Problem. Go to the line below containing "pose proof (select_thread_spec" and print exactly from there through the line containing "destruct (select_hardware_thread core)", both included. Print nothing else.
───── Data to process ─────
(** *** Selection *)

Lemma select_thread_spec n core :
  0 <= next_thread core < thread_count core ->
  let '(sel, core') := select_loop n core in
  core_threads core' = core_threads core /\ 0 <= next_thread core' < thread_count core /\
  match sel with
  | Some t => 0 <= t < thread_count core /\
      exists th, core_threads core !! Z.to_nat t = Some th /\ thread_state th = HARDWARE_THREAD_RUNNABLE
  | None => True
  end.
Proof.
  revert core. induction n as [|n IH]; intros core Hn; cbn [select_loop]; [done|].
  set (core1 := set_next_thread _ core).
  assert (core_threads core1 = core_threads core /\ thread_count core1 = thread_count core) as [E1 E2] by done.
  assert (0 <= next_thread core1 < thread_count core) as Hn1 by (apply Z.mod_pos_bound; lia).
  specialize (IH core1). rewrite E1, E2 in IH. specialize (IH Hn1). rewrite E1.
  destruct (core_threads core !! Z.to_nat (next_thread core)) as [th|] eqn:Eth; [|exact IH].
  case_bool_decide; [|exact IH]. split_and!; try done; try lia. by exists th.
Qed.

(** *** Rounds *)

(** Selection moves the round-robin cursor only. *)
Lemma vm_inv_cursor v c core core' :
  vm_inv size v -> cores v !! Z.to_nat c = Some core -> core_threads core' = core_threads core ->
  0 <= next_thread core' < thread_count core -> vm_inv size (update_core c (fun _ => core') v).
Proof.
  intros [Hs Ht Ha Hc Hst Hwhy Hrv] Hcore Hth Hn.
  assert (forall c' t', thread_at (update_core c (fun _ => core') v) c' t' = thread_at v c' t') as Eat.
  { intros c' t'. unfold thread_at, update_core. cbn [cores set_cores]. rewrite list_lookup_alter.
    destruct (decide _) as [<-|]; [|done]. rewrite Hcore. cbn. by rewrite Hth. }
  split; try done.
  - destruct Hs as [H1 H2 H3 H4]. unfold core_count in *.
    split; unfold core_count, update_core; cbn [cores set_cores]; rewrite ?length_alter; try done.
    intros k Hk. apply list_elem_of_lookup in Hk as [i Hi]. rewrite list_lookup_alter in Hi.
    destruct (decide _) as [<-|]; [|apply H4; by eapply list_elem_of_lookup_2].
    rewrite Hcore in Hi. injection Hi as <-. destruct (H4 core) as [E1 E2]; [by eapply list_elem_of_lookup_2|].
    unfold thread_count in *. cbn [threads_per_core set_cores]. rewrite Hth. split; [done|lia].
  - intros c' t' th. rewrite Eat. apply Ht.
  - intros c' t' th. rewrite Eat. apply Ha.
  - cbn. rewrite Hc. unfold running_count, update_core. cbn [cores set_cores]. erewrite sum_of_alter by done.
    unfold core_running. rewrite Hth. lia.
Qed.

Lemma core_round_bus b c : vm_bus b -> 0 <= c -> vm_bus (core_worker_round c b).2.
Proof.
  intros Hb Hc. unfold core_worker_round. destruct (stop_requested (bus_vm b)); [done|].
  pose proof (service_bus b c Hb Hc) as Hs. destruct (service_waiting_hardware_threads c b) as [[r|] b1]; [|done].
  destruct (cores (bus_vm b1) !! Z.to_nat c) as [core|] eqn:Ecore; [|done].
  pose proof (vm_bus_inv b1 Hs) as Hv.
  destruct (vs_core _ (vi_shape _ _ Hv) core) as [Ht Hn]; [by eapply list_elem_of_lookup_2|].
  pose proof (select_thread_spec (length (core_threads core)) core ltac:(lia)) as Hsel. fold (select_hardware_thread core) in Hsel.
  destruct (select_hardware_thread core) as [sel core'] eqn:Esel. destruct Hsel as (E1 & E2 & Hsel).
  assert (vm_bus (update_bus_vm (update_core c (fun _ => core')) b1)) as Hb2.
  { apply vm_bus_update; [done|]. by eapply vm_inv_cursor. }
  destruct sel as [t|]; [|done]. destruct Hsel as (Htr & th & Hth & Hst).
  pose proof (thread_turn_bus (update_bus_vm (update_core c (fun _ => core')) b1) c t th Hb2 Hc ltac:(lia)) as Htt.
  destruct (thread_turn c t _) as [[u|] b2]; apply Htt; try done.
  all: rewrite bus_vm_update; unfold thread_at, update_core; cbn [cores set_cores];
    rewrite list_lookup_alter_eq, Ecore; cbn; by rewrite E1.
Qed.

Lemma vm_failure_inv v : vm_inv size v -> vm_inv size (vm_failure v).
Proof. intros Hv. eapply (vm_inv_flags size v); try done; [by left..|apply Hv]. Qed.

Lemma device_round_bus b n waited : vm_bus b -> is_u64 n -> vm_bus (device_worker_round n waited b).2.
Proof.
  intros Hb Hn. unfold device_worker_round. destruct (stop_requested (bus_vm b)); [done|].
  assert (vm_bus (if 0 <? n then bus_tick b n else b)) as Hb1.
  { destruct (0 <? n); [|done]. eapply vm_bus_like; [done|]. apply bus_tick_like; [apply Hb|done]. }
  destruct waited; cbn [snd]; [done|]. apply vm_bus_update; [done|]. by apply vm_failure_inv, vm_bus_inv.
Qed.

Lemma worker_step_bus b b' : worker_step b b' -> vm_bus b -> vm_bus b'.
Proof. intros [c b0 ?|? ? ? ?] Hb; [apply core_round_bus; [done|lia]|by apply device_round_bus]. Qed.

Lemma worker_steps_bus b b' : rtc worker_step b b' -> vm_bus b -> vm_bus b'.
Proof. induction 1; eauto using worker_step_bus. Qed.

Lemma clear_flags_bus b :
  vm_bus b -> failed (bus_vm b) = false -> active_thread_count (bus_vm b) <> 0 -> vm_bus (clear_flags b).
Proof.
  intros Hb Hf Ha. apply vm_bus_update; [done|]. eapply (vm_inv_flags size (bus_vm b)); try done; [by apply vm_bus_inv|by right|]. by apply (vi_vector _ _ (vm_bus_inv b Hb)).
Qed.

Lemma run_workers_bus b r b' :
  run_workers b r b' -> vm_bus b -> failed (bus_vm b) = false -> active_thread_count (bus_vm b) <> 0 ->
  vm_bus b' /\ (r = true -> failed (bus_vm b') = false /\ stop_requested (bus_vm b') = true).
Proof.
  intros Hr Hb Hf Ha. pose proof (clear_flags_bus b Hb Hf Ha) as Hc. destruct Hr as [b|b b' Hp Hs|b b' Hp].
  - by split.
  - split; [by eapply worker_steps_bus|]. intros H%negb_true_iff. done.
  - split; [|done]. apply vm_bus_update; [by eapply worker_steps_bus|].
    apply vm_failure_inv, vm_bus_inv. by eapply worker_steps_bus.
Qed.

(** *** Starting and restarting *)

Definition all_fresh v : Prop :=
  forall c t th, 0 <= c -> 0 <= t -> thread_at v c t = Some th -> th = init_thread c t.

Lemma set_ids_ok c t p : is_u32 c -> is_u32 t -> is_u64 p ->
  cpu_ok size (set_pc p (set_thread_id t (set_core_id c cpu_init))).
Proof. intros Hc Ht Hp. pose proof cpu_init_wf as Hi. split; [|done..]. destruct Hi. by split. Qed.

Lemma thread_at_bounds v c t th :
  vm_shape v -> 0 <= c -> 0 <= t -> thread_at v c t = Some th -> c < core_count v /\ t < threads_per_core v.
Proof.
  intros [H1 H2 H3 H4] Hc Ht. unfold thread_at. destruct (cores v !! Z.to_nat c) as [core|] eqn:E; [|done]. cbn.
  intros Hth. pose proof (lookup_lt_Some _ _ _ E). pose proof (lookup_lt_Some _ _ _ Hth).
  destruct (H4 core) as [Ht' _]; [by eapply list_elem_of_lookup_2|]. unfold core_count, thread_count in *. lia.
Qed.

Lemma thread_at_exists v c t :
  vm_shape v -> 0 <= c < core_count v -> 0 <= t < threads_per_core v -> exists th, thread_at v c t = Some th.
Proof.
  intros [H1 H2 H3 H4] Hc Ht. unfold thread_at, core_count in *.
  destruct (lookup_lt_is_Some_2 (cores v) (Z.to_nat c)) as [core E]; [lia|]. rewrite E. cbn.
  destruct (H4 core) as [Ht' _]; [by eapply list_elem_of_lookup_2|]. unfold thread_count in Ht'.
  apply lookup_lt_is_Some_2. lia.
Qed.

Lemma fresh_ok v c t :
  vm_shape v -> 0 <= c < core_count v -> 0 <= t < threads_per_core v -> thread_ok size c t (init_thread c t).
Proof.
  intros [H1 H2 H3 H4] Hc Ht. unfold VM_MAX_CORES, VM_MAX_THREADS_PER_CORE in *. split; [|done..].
  change (thread_cpu (init_thread c t)) with (set_thread_id t (set_core_id c cpu_init)).
  replace (set_thread_id t (set_core_id c cpu_init)) with (set_pc 0 (set_thread_id t (set_core_id c cpu_init))) by done.
  apply set_ids_ok; unfold is_u32, is_u64; lia.
Qed.

Lemma sum_of_zero {A} (f : A -> Z) l : (forall i x, l !! i = Some x -> f x = 0) -> sum_of f l = 0.
Proof.
  induction l as [|x l IH]; intros H; [done|]. cbn [sum_of]. rewrite (H 0%nat x) by done.
  rewrite IH; [done|]. intros i y Hi. by apply (H (S i)).
Qed.

Lemma fresh_count v : all_fresh v -> running_count v = 0.
Proof.
  intros Hf. apply sum_of_zero. intros i core Hi. apply sum_of_zero. intros j th Hj.
  assert (thread_at v (Z.of_nat i) (Z.of_nat j) = Some th) as Hth.
  { unfold thread_at. rewrite !Nat2Z.id, Hi. done. }
  apply Hf in Hth; [|lia..]. by subst th.
Qed.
─────
Solution.
  pose proof (select_thread_spec (length (core_threads core)) core ltac:(lia)) as Hsel. fold (select_hardware_thread core) in Hsel.
  destruct (select_hardware_thread core) as [sel core'] eqn:Esel. destruct Hsel as (E1 & E2 & Hsel).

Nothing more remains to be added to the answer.